The sport dubbed simply as the Ball Game was extremely popular across Mesoamerica and played by all the key civilizations ranging from the Olmecs to the Aztecs. The fascinating stone courts became a major feature of a city’s sacred complex. For the game there were often several playing courts within a single city. It was more than just a cheerful game. The event could boast a religious significance and could be traced in episodes of Mesoamerican mythology. By the way, the contests supplied candidates for human sacrifice, so for the participants it was often a game of life or death.
The given game was invented during the Preclassical Period (2500-100 BCE), most likely by the Olmec, and it became a typical Mesoamerican-wide feature of the urban landscape by the Classical Period (300-900 CE). The game was exported to other cultures across North America as well as the Caribbean.
In Mesoamerican mythology the game is considered to be a crucial element in the story of the Maya gods Vucub Hunahpú and Hun Hunahpú.

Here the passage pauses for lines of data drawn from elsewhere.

(** The two copies of [get_team_stats] always return the same goal
    averages and BTTS rate. From a window size of 3 on, they return the
    same dictionary when the team has fewer than 3 or at least [n_games]
    rows at the venue; with 3 to [n_games] - 1 venue rows the engine sums
    the form over the venue rows and [predict_glitch] over the last
    [n_games] rows of the team at any venue. *)
Theorem team_stats_copies (df : DataFrame) (team : string) (is_home : bool)
    (n_games : nat) :
  let e := GlitchEngine.get_team_stats (Some df) team is_home n_games in
  let p := PredictGlitch.get_team_stats df team is_home n_games in
  let venue := venue_rows team is_home df in
  (avg_goals e = avg_goals p /\ avg_conceded e = avg_conceded p /\
   btts_rate e = btts_rate p) /\
  ((3 <= n_games)%nat ->
   (length venue < 3)%nat \/ (n_games <= length venue)%nat -> e = p) /\
  ((3 <= length venue)%nat -> (length venue < n_games)%nat ->
   form e = form_points team venue /\
   form p = form_points team (Py.tail n_games (team_rows team df))).
Proof.
  cbn zeta. unfold GlitchEngine.get_team_stats, PredictGlitch.get_team_stats.
  pose proof (windows_empty_together df team is_home n_games) as Hempty.
  destruct (venue_windows df team is_home n_games) as [He Hp].
  pose proof (venue_rows_cover df team is_home) as Hc.
  pose proof (tail_length_min n_games (venue_rows team is_home df)) as Hv.
  pose proof (tail_length_min n_games (team_rows team df)) as Ht.
  split; [|split].
  - unfold stats_of_window. rewrite Hempty.
    destruct (Py.len (PredictGlitch.venue_games df team is_home n_games) =? 0);
      [auto|].
    destruct (venue_goal_stats df team is_home n_games) as [[a b] c]. auto.
  - intros Hn Hlen. f_equal. rewrite He, Hp. unfold Py.len.
    destruct (Z.ltb_spec (Z.of_nat (length (Py.tail n_games (venue_rows team is_home df)))) 3),
             (Z.ltb_spec (Z.of_nat (length (Py.tail n_games (venue_rows team is_home df))))
                (Z.of_nat n_games)); try reflexivity; lia.
  - intros H3 Hlt.
    assert (Hall : Py.tail n_games (venue_rows team is_home df)
                   = venue_rows team is_home df).
    { unfold Py.tail.
      replace (length (venue_rows team is_home df) - n_games)%nat with 0%nat by lia.
      reflexivity. }
    split.
    + rewrite He, Hall. unfold Py.len.
      destruct (Z.ltb_spec (Z.of_nat (length (venue_rows team is_home df))) 3); [lia|].
      apply stats_of_window_form. intros E. rewrite E in H3. cbn in H3. lia.
    + rewrite Hp, Hall. unfold Py.len.
      destruct (Z.ltb_spec (Z.of_nat (length (venue_rows team is_home df)))
                  (Z.of_nat n_games)); [|lia].
      apply stats_of_window_form. intros E. rewrite E in Ht. cbn in Ht. lia.
Qed.

Lemma team_stats_copies_witness :
  form (GlitchEngine.get_team_stats (Some short_venue_history) "Arsenal" true 5) = 0 /\
  form (PredictGlitch.get_team_stats short_venue_history "Arsenal" true 5) = 6.
Proof.
  destruct (team_stats_copies short_venue_history "Arsenal" true 5) as (_ & _ & Hform).
  destruct Hform as [He Hp]; [vm_compute; lia | vm_compute; lia |].
  rewrite He, Hp. split; reflexivity.
Defined.

(** ** The match buttons of the bot *)

Lemma letter_not_underscore c : Bot.is_letter c = true -> Ascii.eqb c "_" = false.
Proof.
  intros Hc. destruct (Ascii.eqb_spec c "_") as [->|]; [discriminate Hc | reflexivity].
Qed.

Lemma sub_non_letters_letters s : all_letters (Bot.sub_non_letters s) = true.
Proof.
  induction s as [|c s IH]; [reflexivity|]. cbn.
  destruct (Bot.is_letter c) eqn:Hc; [|exact IH].
  cbn. now rewrite Hc.
Qed.

Lemma substring_letters n s :
  all_letters s = true -> all_letters (String.substring 0 n s) = true.
Proof.
  revert s. induction n as [|n IH]; intros [|c s]; cbn; try reflexivity.
  intros [Hc Hs]%andb_prop. rewrite Hc. cbn. now apply IH.
Qed.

This pair dared to annoy the gods of the underworld with their noisy playing, so the two brothers were lured into the underworld, dubbed Xibalba, where they both were challenged to a ball game. Having lost the game, Hun Hunahpús was executed – his head was severed. Later it became a common practice for players, who happen to lose a game.
According to another legend, a prominent ball game was held in Tenochtitlan, the Aztec capital between the Aztec king Motecuhzoma Xocoyotzin and the king of Texcoco. By the way, the latter had predicted that Motecuhzoma’s kingdom would collapse and the game was set-up in order to establish the truth of this shocking prediction. Eventually, Motecuhzoma lost the game and as a result, lost his kingdom – it was captured by the invaders from the Old World. The story also backs the idea that the ball game was often utilized for divination.
Courts appeared to be a part of a city’s sacred precinct. As follows from this, the ball game was more than just a sport game. In fact early Preclassic playing courts were quite primitive, flattened-earth rectangles. However, by the Late Formative Period those courts evolved into more spectacular areas which were made up of a flat rectangular surface set between two parallel stone walls. Every side could feature a huge vertical stone ring set high into the wall. As for the walls, they could be perpendicular or sloping away from the participants, while the ends of the court could be left open though defined using markers as well as other layouts.
The sport dubbed simply as the Ball Game was extremely popular across Mesoamerica and played by all the key civilizations ranging from the Olmecs to the Aztecs. The fascinating stone courts became a major feature of a city’s sacred complex. For the game there were often several playing courts within a single city. It was more than just a cheerful game.